Нежелание признать родным отцом «отчима», на чье еврейское происхождение есть намеки в тексте, может объясняться несколькими причинами, например его суровостью, богатством, антикоммунизмом. Когда я спрашивала у Жака, как сложились его отношения с польскими родственниками после выхода из ГУЛАГа, он признал, что они способствовали его репатриации. Он охотно говорил о тете Марии, сестре Марсина, видимо, обратившейся в протестантство, и о матери Марсина, своей бабушке, надо полагать; по его словам, это была «еврейская дама», пламенная патриотка Польши.
Когда Жак вернулся в Польшу, Марсина уже не было. Он умер «во время оккупации», при обстоятельствах, которых Жак не пожелал прояснить. Однако исторический контекст почти не оставляет сомнений в том, каковы были эти обстоятельства. Марсин Хейман был еврейского происхождения, а Польшу захватили нацисты и создали там свое генерал-губернаторство. Жак сам провел двадцать лет в советском ГУЛАГе и не терпел, когда советские лагеря сравнивали с нацистскими, преуменьшая их жестокость. Он избегал разговоров о Холокосте, полагая, что эта катастрофа заслоняет собой ту, свидетелем которой был сам.
В прологе к нашей общей с Жаком работе я предупреждала: «Это не биография Жака Росси – ведь книга написана другим человеком и умалчивает о некоторых семейных и личных обстоятельствах; они остались тайной свидетеля. Но это и не традиционная историческая биография, потому что она продиктована преимущественно субъективным представлением свидетеля о нем самом. Это и не роман, потому что в книге нет ни малейшего вымысла.

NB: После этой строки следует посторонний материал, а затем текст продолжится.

Lemma tail_loop_ok fuel fd_in fd_out pos end_ s g :
  0 <= pos -> end_ <= zlen src -> end_ - pos <= Z.of_nat fuel -> is_src (cg_fds g) fd_in -> is_dst (cg_fds g) fd_out ->
  full src (Z.to_nat pos) (cg_data g) ->
  wpM CM (tail_loop fuel fd_in fd_out pos end_) s g (fun g' ok _ =>
    alike g g' /\ cg_fds g' = cg_fds g /\ (ok = true -> full src (Z.to_nat end_) (cg_data g'))).
Proof.
  revert pos s g. induction fuel as [|fuel IH]; intros pos s g Hp He Hf Hs Hd Hfull; cbn [tail_loop].
  all: destruct (decide (end_ <= pos)) as [Hn|Hn];
    [wp_step; split_and!; try done; intros _; apply (full_mono _ _ (Z.to_nat pos)); [lia|done]|].
  { lia. }
  set (len := if decide (end_ - pos < ALIGNMENT) then end_ - pos else ALIGNMENT).
  assert (Hlen : 0 < len <= ALIGNMENT /\ len <= end_ - pos) by (subst len; unfold ALIGNMENT in *; case_decide; lia).
  cbv zeta. wp_call d Hr. cbn in Hr. cbn [mupd CM copying copy_upd].
  destruct d as [d|e]; [|wp_pures; by split_and!]. pose proof (reads_length _ _ _ Hp Hr) as Hlr.
  destruct Hr as (Hpre & Hle & Hend). destruct d as [|b d].
  { destruct (Hend eq_refl); lia. }
  set (d1 := b :: d) in *. assert (0 < zlen d1) by (subst d1; rewrite zlen_cons; pose proof (zlen_nonneg d); lia).
  destruct Hlr as [Hlr|]; [|done].
  wp_step. eapply wpM_mono; [apply pwrite_all_ok; try done|].
  { unfold zlen, ALIGNMENT in *. lia. }
  { by apply full_holds. }
  intros g1 ok s1 (Ha & Hfd & Hok). destruct ok; cbn [negb]; [|wp_step; by split_and!]. wp_pures.
  eapply wpM_mono; [apply (IH (pos + zlen d1)); rewrite ?Hfd; try done; [lia|lia|by apply Hok]|].
  intros g2 ok s2 (Ha2 & Hfd2 & Hok2). split_and!; [by etrans|congruence|done].
Qed.

Lemma range_loop_ok fuel fd_in fd_out pos end_ cap fadv payload s g :
  0 <= pos -> end_ <= zlen src -> 0 < cap -> end_ - pos <= Z.of_nat fuel -> is_src (cg_fds g) fd_in -> is_dst (cg_fds g) fd_out ->
  holds src (Z.to_nat pos) (cg_data g) ->
  wpM CM (range_loop fuel fd_in fd_out pos end_ cap fadv payload) s g (fun g' r _ =>
    alike g g' /\ cg_fds g' = cg_fds g /\ (is_Some r -> holds src (Z.to_nat end_) (cg_data g'))).
Proof.
  intros Hp He Hcap. revert pos fadv payload s g Hp. induction fuel as [|fuel IH]; intros pos fadv payload s g Hp Hf Hs Hd Hh; cbn [range_loop].
  all: destruct (decide (end_ <= pos)) as [Hn|Hn];
    [wp_pures; split_and!; try done; intros _; apply (holds_mono _ _ (Z.to_nat pos)); [lia|done]|].
  { lia. }
  set (len := if decide (end_ - pos < cap) then end_ - pos else cap).
  assert (Hlen : 0 < len /\ len <= end_ - pos) by (subst len; case_decide; lia).
  cbv zeta. wp_call d Hr. cbn in Hr. cbn [mupd CM copying copy_upd].
  destruct d as [d|e]; [|wp_pures; split_and!; try done; by intros [? ?]]. pose proof (reads_length _ _ _ Hp Hr) as Hlr.
  destruct Hr as (Hpre & Hle & Hend). destruct d as [|b d].
  { destruct (Hend eq_refl); lia. }
  set (d1 := b :: d) in *. assert (0 < zlen d1) by (subst d1; rewrite zlen_cons; pose proof (zlen_nonneg d); lia).
  destruct Hlr as [Hlr|]; [|done].
  wp_step. eapply wpM_mono; [apply pwrite_all_ok; done|].
  intros g1 ok s1 (Ha & Hfd & Hok). destruct ok; cbn [negb]; [|wp_step; split_and!; try done; by intros [? ?]]. wp_pures.
  eapply wpM_mono; [apply (IH (pos + zlen d1)); rewrite ?Hfd; try done; [lia|lia|by apply full_holds, Hok]|].
  intros g2 ok s3 (Ha2 & Hfd2 & Hok2). split_and!; [by etrans|congruence|done].
Qed.

Lemma copy_data_extents_ok fuel fd_in fd_out pos cap payload s g :
  0 <= pos -> 0 < cap -> zlen src - pos <= Z.of_nat fuel -> is_src (cg_fds g) fd_in -> is_dst (cg_fds g) fd_out ->
  holds src (Z.to_nat pos) (cg_data g) ->
  wpM CM (copy_data_extents_buffered fuel fd_in fd_out pos (zlen src) cap payload) s g (fun g' r _ =>
    alike g g' /\ cg_fds g' = cg_fds g /\ (is_Some r -> holds src (length src) (cg_data g'))).
Proof.
  intros Hp Hcap. revert pos payload s g Hp. induction fuel as [|fuel IH]; intros pos payload s g Hp Hf Hs Hd Hh; cbn [copy_data_extents_buffered].
  all: destruct (decide (zlen src <= pos)) as [Hn|Hn];
    [wp_pures; split_and!; try done; intros _; apply (holds_mono _ _ (Z.to_nat pos)); [unfold zlen in *; lia|done]|].
  { lia. }
  wp_call d Hr. cbn in Hr. cbn [mupd CM copying copy_upd]. destruct d as [data|e].
  - destruct Hr as [Hle Hz]. destruct (decide (zlen src <= data)) as [Hd1|Hd1].
    { wp_step. split_and!; try done. intros _. eapply holds_zeros; [done|]. intros x b Hx. apply Hz. unfold zlen in *. lia. }
    wp_call h Hh1. cbn in Hh1. cbn [mupd CM copying copy_upd]. destruct h as [hole|e];
      [|wp_pures; split_and!; try done; by intros [? ?]]. cbv zeta.
    set (h := if decide (zlen src < hole) then zlen src else hole).
    assert (Hhb : data < h <= zlen src) by (subst h; case_decide; lia).
    assert (Hh2 : holds src (Z.to_nat data) (cg_data g)).
    { eapply holds_zeros; [done|]. intros x b Hx. apply Hz. lia. }
    wp_step. unfold copy_byte_range_buffered. eapply wpM_mono; [apply range_loop_ok; try done; lia|].
    intros g1 [p1|] s1 (Ha & Hfd & Hok); [|wp_step; split_and!; try done; by intros [? ?]].
    eapply wpM_mono; [apply (IH h); rewrite ?Hfd; try done; [lia|lia|by apply Hok]|].
    intros g2 r s2 (Ha2 & Hfd2 & Hok2). split_and!; [by etrans|congruence|done].
  - destruct (decide (e = ENXIO)) as [->|].
    { wp_step. split_and!; try done. intros _. eapply holds_zeros; [done|]. intros x b Hx. apply Hr; [done|]. lia. }
    case_decide; [|wp_pures; split_and!; try done; by intros [? ?]].
    unfold copy_byte_range_buffered. replace (length src) with (Z.to_nat (zlen src)) by (unfold zlen; lia).
    apply range_loop_ok; try done; lia.
Qed.
End moving.

(** * Opening *)

Section opening.
Context (src_fd dst_fd : Z) (t : task) (inplace : bool) (src : bytes) (Hdirs : src_fd <> dst_fd).
Abbreviation CM := (copying src_fd dst_fd t inplace src).

Lemma with_fds_id f g : f (cg_fds g) = cg_fds g -> with_fds f g = g.
Proof. intros H. unfold with_fds. rewrite H. by destruct g. Qed.
Lemma with_fds_close fd r g : cg_fds g !! fd = None -> with_fds (delete fd) (with_fds (insert fd r) g) = g.
Proof.
  intros H. transitivity (with_fds (fun m => delete fd (<[fd := r]> m)) g); [done|].
  apply with_fds_id. by apply delete_insert_id.
Qed.

Lemma validate_source_ok fd display expected s g :
  is_src (cg_fds g) fd -> wpM CM (validate_opened_source_file fd display expected) s g (fun g' _ _ => g' = g).
Proof.
  intros [o Ho]. unfold validate_opened_source_file. wp_call st Hst; [by eexists|]. cbn [mupd CM copying copy_upd]. rewrite Ho.
  assert (E : (match st with Ok _ | Err _ => g end) = g) by (by destruct st). rewrite E.
  destruct st as [st|e]; [|by wp_pures]. destruct (S_ISREG (st_mode st)); cbn [negb]; [|by wp_pures].
  destruct expected as [e|]; [destruct (same_opened_source e st)|]; by wp_pures.
Qed.

Lemma check_source_ok {A} (x : A) fd display expected s g :
  cg_fds g !! fd = None ->
  wpM CM (ok ← validate_opened_source_file fd display expected; if ok : bool then mret (Some x) else close_ fd;; mret None)
    s (with_fds (insert fd (RSrc 0)) g) (fun g' r _ =>
      match r with Some y => y = x /\ g' = with_fds (insert fd (RSrc 0)) g | None => g' = g end).
Proof.
  intros Hnew. wp_step. eapply wpM_mono; [apply validate_source_ok; exists 0; cbn; by rewrite lookup_insert_eq|].
  intros g1 [] s1 ->; [by wp_pures|]. unfold close_. wp_call c Hc; [cbn; rewrite lookup_insert_eq; by eexists|].
  wp_pures. by apply with_fds_close.
Qed.

(** An open source descriptor; [None] leaves nothing open. *)
Definition opened_src (g g' : cghost) (r : option Z) : Prop :=
  match r with Some fd => 0 <= fd /\ cg_fds g !! fd = None /\ g' = with_fds (insert fd (RSrc 0)) g | None => g' = g end.

Lemma open_read_buffered_ok display expected s g :
  wpM CM (open_read_at_buffered src_fd (t_name t) display expected) s g (fun g' r _ => opened_src g g' r).
Proof.
  unfold open_read_at_buffered. wp_call fd Hfd; [by left|]. cbn [mupd CM copying copy_upd].
  change (has_bits RDONLY_FLAGS O_CREAT) with false. cbv iota. rewrite (decide_True (P := src_fd = src_fd)) by done.
  destruct fd as [fd|e]; [|by wp_pures]. destruct Hfd as [Hfd Hnew].
  eapply wpM_mono; [by apply check_source_ok|]. intros g' [y|] s' H; [|done]. destruct H as [-> ->]. by split_and!.
Qed.
Lemma open_read_maybe_direct_ok env display expected s g :
  wpM CM (open_read_at_maybe_direct env src_fd (t_name t) display expected) s g (fun g' r _ => opened_src g g' (fst <$> r)).
Proof.
  assert (Hb : wpM CM (fd ← open_read_at_buffered src_fd (t_name t) display expected; mret ((fun fd => (fd, false)) <$> fd)) s g
    (fun g' r _ => opened_src g g' (fst <$> r))).
  { wp_step. eapply wpM_mono; [apply open_read_buffered_ok|]. intros g' [fd|] s' H; by wp_step. }
  unfold open_read_at_maybe_direct. cbv zeta. destruct (_ && _); [|done].
  wp_call fd Hfd; [by left|]. cbn [mupd CM copying copy_upd].
  change (has_bits (O_RDONLY |. O_DIRECT |. O_CLOEXEC |. O_NOFOLLOW) O_CREAT) with false. cbv iota.
  rewrite (decide_True (P := src_fd = src_fd)) by done.
  destruct fd as [fd|e]; [|destruct (direct_io_fallback_errno e); [done|by wp_pures]]. destruct Hfd as [Hfd Hnew].
  eapply wpM_mono; [by apply check_source_ok|]. intros g' [y|] s' H; [|done]. destruct H as [-> ->]. by split_and!.
Qed.

(** ** The destination *)

(** A file under [name], open for writing; its bits are [m] of those asked for. *)
Definition created (g g' : cghost) (fd : Z) (name : bytes) (m : Z) : Prop :=
  0 <= fd /\ cg_fds g !! fd = None /\ cg_fds g' = <[fd := RDst 0]> (cg_fds g) /\ cg_data g' = [] /\ cg_name g' = Some name /\
  cg_mode g' = Some m /\ cg_cfr g' = false /\ cg_done g' = cg_done g.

Это просто рассказ о жизни, цель которого – как можно точнее передать голос свидетеля с его тембром, интонациями, ритмом, паузами».
Сегодня самые ошеломительные паузы отчасти заполнены; некоторые тайны приоткрыты; неясности уточнены. Теперь мы знаем, что по важным для него причинам Жак хотел бы, чтобы эта книга оказалась отчасти романом, чтобы реальные факты иногда уступали в ней место фантазиям и мечтам. Тем не менее Жак предстает в этой книге таким, каков он был в реальной жизни, а его свидетельство оказывается ценным вкладом в историю. Он подарил нам увлекательный и правдивый рассказ о своей карьере коммуниста и одиссее зэка. Правда, при этом он предпочел кое-что утаить и переиначить, говоря о своем происхождении и семье. Таким образом, страницы книги, на которых об этом говорится, следует перечесть в свете документов, найденных позже в его архиве.
«Жак-француз» кончается фразой человека, пережившего двадцать лет ГУЛАГа: «Смерть не приходит. Я уже все нормы превысил». На дворе стоял 2001 год. Жаку было девяносто два года. Конец его жизни был труден. Этот выдающийся лагерник, столько сил вложивший в борьбу за жизнь, утратил вкус к жизни, когда оказался беспомощным подопечным польских монахинь в парижском приюте святого Казимира. Он провел там три года, ожидая смерти и желая умереть, так же как когда-то, в течение двадцати лагерных лет, желал жить и призывал жизнь. Он покинул нас 30 июня 2004 года, оставив по себе живую память и завещав потомству образцовый исторический труд. И лишь некоторые секреты унес он с собой в могилу.